Install the CDK construct library in your project:

npm install serverless-website-analytics

Add the construct to your stack:

import { ServerlessWebsiteAnalytics } from 'serverless-website-analytics';

export class App extends cdk.Stack {
  constructor(scope: Construct, id: string, props?: cdk.StackProps) {
    super(scope, id, props);

    ...

    new Swa(this, 'swa-demo-codesnippet-screenshot', {
      environment: 'prod',
      awsEnv: {
        account: this.account,
        region: this.region,
      },
      sites: ['example.com', 'tests1', 'tests2'],
      allowedOrigins: ['*'],
      /* None and Basic Auth also available, see options below */
      auth: {
        cognito: {
          loginSubDomain: 'login',
          users: [
              { name: '<full name>',  email: '<[email protected]>' },
          ]
        }
      },
      /* Optional, if not specified uses default CloudFront and Cognito domains */
      domain: {
        name: 'demo.serverless-website-analytics.com',
        certificate: wildCardCertUsEast1,
        /* Optional, if not specified then no DNS records will be created.
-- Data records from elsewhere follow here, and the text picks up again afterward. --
(** The merged resource, and what is printed to standard error. *)
Definition mergeResource (base extra : resource) : resource * list string :=
  let '(merged, err) := Merge base extra in
  (default base merged, match err with Some e => ["otel resource merge warning: " +:+ err_msg e] | None => [] end).
Definition service_resource (serviceName ver : string) : resource * list string :=
  mergeResource resource_Default (NewWithAttributes [ServiceName serviceName; ServiceVersion ver]).

(** Nothing is exported, or batches go to the exporters. *)
Inductive provider := Noop | Exporting (to : list exporter) (res : resource).

Definition wandb_resource (env : environ) (base : resource) : resource * list string :=
  let entity := Getenv env "WANDB_ENTITY" in
  if bool_decide (entity = "") then (base, [])
  else mergeResource base (NewWithAttributes
         [("wandb.entity", SanitizeUTF8 entity); ("wandb.project", SanitizeUTF8 (Getenv env "WANDB_PROJECT"))]).
Definition extra_exporters (env : environ) : list exporter :=
  ep ← parseExtraEndpoints (Getenv env "OTEL_EXPORTER_OTLP_EXTRA_ENDPOINTS");
  match NewTraceExporter env (Some ep) with Ok extra => [extra] | Err _ => [] end.
Definition initTracer (env : environ) (serviceName ver : string) : provider * list string :=
  if negb (traces_exported env) then (Noop, []) else
  match NewTraceExporter env None with
  | Err _ => (Noop, [])
  | Ok exp =>
      let '(res, w1) := service_resource serviceName ver in
      let '(res, w2) := wandb_resource env res in
      (Exporting (exp :: extra_exporters env) res, w1 ++ w2)
  end.
Definition initMeter (env : environ) (serviceName ver : string) : provider * list string :=
  if negb (metrics_exported env) then (Noop, []) else
  match NewMetricExporter (Getenv env "OTEL_EXPORTER_OTLP_METRICS_ENDPOINT") with
  | Err _ => (Noop, [])
  | Ok exp => let '(res, w) := service_resource serviceName ver in (Exporting [exp] res, w)
  end.
Lemma tick_ends (p : SimParams Q) (s : SimState Q) (g : Rng) :
  0 < arrivalRate p -> Neqb (cvArrival p) 0 = true ->
  exists fuel r, tick Math_random Math_log Math_floor fuel p s g = Some r.
Proof.
  intros Hrate Hcv. unfold tick.
  set (newTime := Nadd (currentTime s) _).
  assert (Hgap : 0 < 1 / arrivalRate p).
  { apply Qlt_shift_div_l; [exact Hrate | now rewrite Qmult_0_l]. }
  destruct (enough_fuel (newTime + 2 - nextArrivalTime s) Hgap) as [fuel Hfuel].
  destruct (@arrivals_loop_ends p newTime fuel Hrate Hcv (nextArrivalTime s)
              (nextCustomerId s) (arrivingDogs s) g Hfuel)
    as [[[[a i] d] g1] Hloop].
  exists fuel. rewrite Hloop.
  destruct (enqueue_arrived _ _ _ _ _ _ g1) as [[q t] g2].
  destruct (assign _ _ _ q) as [sv w].
  eexists. reflexivity.
Qed.

(** With enough fuel a tick sequence at cv = 0 runs to its end. *)
Lemma ticks_end (ps : list (SimParams Q)) :
  Forall (fun p => 0 < arrivalRate p /\ Neqb (cvArrival p) 0 = true) ps ->
  forall (s : SimState Q) (g : Rng),
    exists fuel r, ticks Math_random Math_log Math_floor fuel ps s g = Some r.
Proof.
  induction 1 as [| p ps [Hrate Hcv] Hps IH]; intros s g; cbn [ticks].
  - exists 0%nat. eexists. reflexivity.
  - destruct (@tick_ends p s g Hrate Hcv) as (fuel1 & [s' g'] & Htick).
    destruct (IH s' g') as (fuel2 & r & Hrest).
    exists (Nat.max fuel1 fuel2), r.
    eapply tick_fuel with (fuel' := Nat.max fuel1 fuel2) in Htick;
      [| apply Nat.le_max_l].
    rewrite Htick.
    eapply ticks_fuel; [exact Hrest | apply Nat.le_max_r].
Qed.

End TickTermination.

(** *** Two runs at cv = 0 *)

(** Two random sources that never agree, and a tick sequence at cv = 0. *)
Lemma zero_cv_is_deterministic_witness :
  let source1 := fun g : nat => ((1 # 2)%Q, S g) in
  let source2 := fun g : nat => ((3 # 4)%Q, (g + 2)%nat) in
  let log := fun x : Q => (x - 1)%Q in
  let p := {| arrivalRate := 1%Q; serviceRate := (3 # 2)%Q;
              cvArrival := 0%Q; cvService := 0%Q; speed := 1%Q |} in
  Neqb 0%Q 0%Q = true
  /\ Forall (fun p => Neqb (cvArrival p) 0%Q = true
                      /\ Neqb (cvService p) 0%Q = true) [p; p; p]
  /\ sameTiming (resetSimulation (num := Q) 2) (resetSimulation 2)
  /\ generateRandomTime source1 log (2 # 3)%Q 0%Q 0%nat = ((2 # 3)%Q, 0%nat)
  /\ generateRandomTime source2 log (2 # 3)%Q 0%Q 7%nat = ((2 # 3)%Q, 7%nat)
  /\ sameOutcome
       (ticks source1 log Qfloor 50 [p; p; p] (resetSimulation 2) 0%nat)
       (ticks source2 log Qfloor 50 [p; p; p] (resetSimulation 2) 7%nat).
Proof.
  intros source1 source2 log p.
  assert (Hcv : Neqb 0%Q 0%Q = true) by reflexivity.
  assert (Hps : Forall (fun p => Neqb (cvArrival p) 0%Q = true
                                 /\ Neqb (cvService p) 0%Q = true) [p; p; p])
    by (repeat constructor).
  assert (Hsame : sameTiming (resetSimulation (num := Q) 2) (resetSimulation 2))
    by (unfold sameTiming; repeat split).
  repeat (split; [assumption |]).
  exact (@zero_cv_is_deterministic Q Number_Q nat nat source1 source2 log
           Qfloor (2 # 3)%Q 0%Q 50%nat [p; p; p] (resetSimulation 2)
           (resetSimulation 2) 0%nat 7%nat Hcv Hps Hsame).
Defined.

(** At cv = 0 the schedule is exact: with one arrival per time unit and
    a service time of 2/3, thirty ticks of 0.1 see jobs 1, 2 and 3 served
    and job 4, arrived at time 3, in service until 3 + 2/3, whatever the
    random source draws. *)
Lemma zero_cv_schedule :
  let source := fun g : nat => ((inject_Z (Z.of_nat g) / 10)%Q, S g) in
  let log := fun x : Q => (x - 1)%Q in
  let p := {| arrivalRate := 1%Q; serviceRate := (3 # 2)%Q;
              cvArrival := 0%Q; cvService := 0%Q; speed := 1%Q |} in
  exists s g,
    ticks source log Qfloor 50 (repeat p 30) (resetSimulation 2) 0%nat
    = Some (s, g)
    /\ totalArrived s = 4%Z
    /\ completedCount s = 3%Z
    /\ queue s = []
    /\ map (option_map (fun c => (id c, Qred (serviceTime c),
                                  option_map Qred (endServiceTime c))))
         (servers s)
       = [Some (4%Z, (2 # 3)%Q, Some (11 # 3)%Q); None].
Proof.
  intros source log p. eexists. eexists.
  split; [vm_compute; reflexivity |].
  repeat split.
Qed.

(** ** The examples of the source, in binary64

    [queueModel.ts] ends with three examples and the values they should
    print; the embedding reproduces them. *)

(** Example 1 (finite): c=2, K=0, Ri=45, Rp=25 gives a balking fraction
    of about 36.65%; the three state probabilities add up to 1. *)
Lemma example_1_finite :
  exists r cache',
    mmckFinite (num := float) 2 0 (NofZ 45) (NofZ 25) None factorialCache0
    = (Return r, cache')
    /\ Nltb (Ndiv (NofZ 36645) (NofZ 100000)) (FiniteQueueResult.Pb r) = true
    /\ Nltb (FiniteQueueResult.Pb r) (Ndiv (NofZ 36655) (NofZ 100000)) = true
    /\ sumList (FiniteQueueResult.stateProbabilities r) = NofZ 1.
Proof.
  eexists. eexists. split; [vm_compute; reflexivity |].
  repeat split; vm_compute; reflexivity.
Qed.

(** Example 2 (infinite): c=2, Ri=45, Rp=25 gives Ii of about 7.674 and
    Ti of about 0.1705. *)
Lemma example_2_infinite :
  exists r cache',
    mmcInfinite (num := float) 2 (NofZ 45) (NofZ 25) None factorialCache0
    = (Return r, cache')
    /\ Nltb (Ndiv (NofZ 76735) (NofZ 10000)) (InfiniteQueueResult.Ii r) = true
    /\ Nltb (InfiniteQueueResult.Ii r) (Ndiv (NofZ 76745) (NofZ 10000)) = true
    /\ Nltb (Ndiv (NofZ 17045) (NofZ 100000)) (InfiniteQueueResult.Ti r) = true
    /\ Nltb (InfiniteQueueResult.Ti r) (Ndiv (NofZ 17055) (NofZ 100000)) = true.
Proof.
  eexists. eexists. split; [vm_compute; reflexivity |].
  repeat split; vm_compute; reflexivity.
Qed.

(** Example 3 (priority): c=2, Ri=45, Rp=24, fractions [0.2, 0.8, 0, 0];
    the class queue lengths add up to Ii_total to the last bit. *)
Lemma example_3_priority :
  exists r cache',
    mmcPriority (num := float) 2 (NofZ 45) (NofZ 24)
      [tenths 2; tenths 8; NofZ 0; NofZ 0] factorialCache0
    = (Return r, cache')
    /\ length (classes r) = 4%nat
    /\ sumList (map (@Ii_k float) (classes r)) = Ii_total r.
Proof.
  eexists. eexists. split; [vm_compute; reflexivity |].
  split; vm_compute; reflexivity.
Qed.

(** * Further properties of the code *)

(** ** The geometric sums, term by term *)

Section GeometricSums.
Local Open Scope Q_scope.

Lemma Qsum_snoc (l : list Q) (x : Q) : Qsum (l ++ [x]) == Qsum l + x.
Proof.
  rewrite Qsum_app, Qsum_cons. change (Qsum []) with 0. ring.
Qed.

Lemma inject_Z_succ (n : nat) :
  inject_Z (Z.of_nat (S n)) == inject_Z (Z.of_nat n) + 1.
Proof.
  rewrite Nat2Z.inj_succ. unfold Z.succ. now rewrite inject_Z_plus.
Qed.

Lemma inject_Z_nonneg (n : nat) : 0 <= inject_Z (Z.of_nat n).
Proof.
  change 0 with (inject_Z 0). rewrite <- Zle_Qle. lia.
Qed.

Lemma weightedTerms_S (r : Q) (m : nat) :
  weightedTerms r (S m)
  == weightedTerms r m + inject_Z (Z.of_nat (S m)) * pow_nat r (S m).
Proof.
  unfold weightedTerms. rewrite seq_S, map_app. cbn [map Nat.add].
  now rewrite Qsum_snoc.
Qed.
You will have to create the DNS records yourself. */
        hostedZone: route53.HostedZone.fromHostedZoneAttributes(this, 'HostedZone', {
          hostedZoneId: 'Z00387321EPPVXNC20CIS',
          zoneName: 'demo.serverless-website-analytics.com',
        }),
      }
    });

  }
}

Quick option rundown:

  • sites: The list of allowed sites. This does not have to be a domain name, it can also be string. It can be anything you want to use to identify a site. The client-side script that sends analytics will have to specify one of these names.
  • allowedOrigins: The origins that are allowed to make requests to the backend Ingest API. This CORS check is done as an extra security measure to prevent other sites from making requests to your backend. It must include the protocol and full domain. Ex: If your site is example.com and it can be accessed using https://example.com and https://www.example.com then both need to be listed. A value of * specifies all origins are allowed.
  • auth: Defaults to none. If you want to enable auth, you can specify either Basic Auth or Cognito auth but not both.
    • undefined: If not specified, then no authentication is applied, everything is publicly available.
    • basicAuth: Uses a CloudFront function to validate the Basic Auth credentials. The credentials are hard coded in the Lambda function. This is not recommended for production, it also only secures the HTML page abd API is still accessible without auth.
    • cognito: Uses an AWS Cognito user pool. Users will get a temporary password via email after deployment. They will then be prompted to change their password on the first login. This is the recommended option for production as it uses JWT tokens to secure the API as well.
  • domain: If specified, it will create the CloudFront and Cognito resources at the specified domain and optionally create the DNS records in the specified Route53 hosted zone. If not specified, it uses the default autogenerated CloudFront(cloudfront.net) and Cognito(auth.us-east-1.amazoncognito.com) domains. You can read the website URL from the stack output.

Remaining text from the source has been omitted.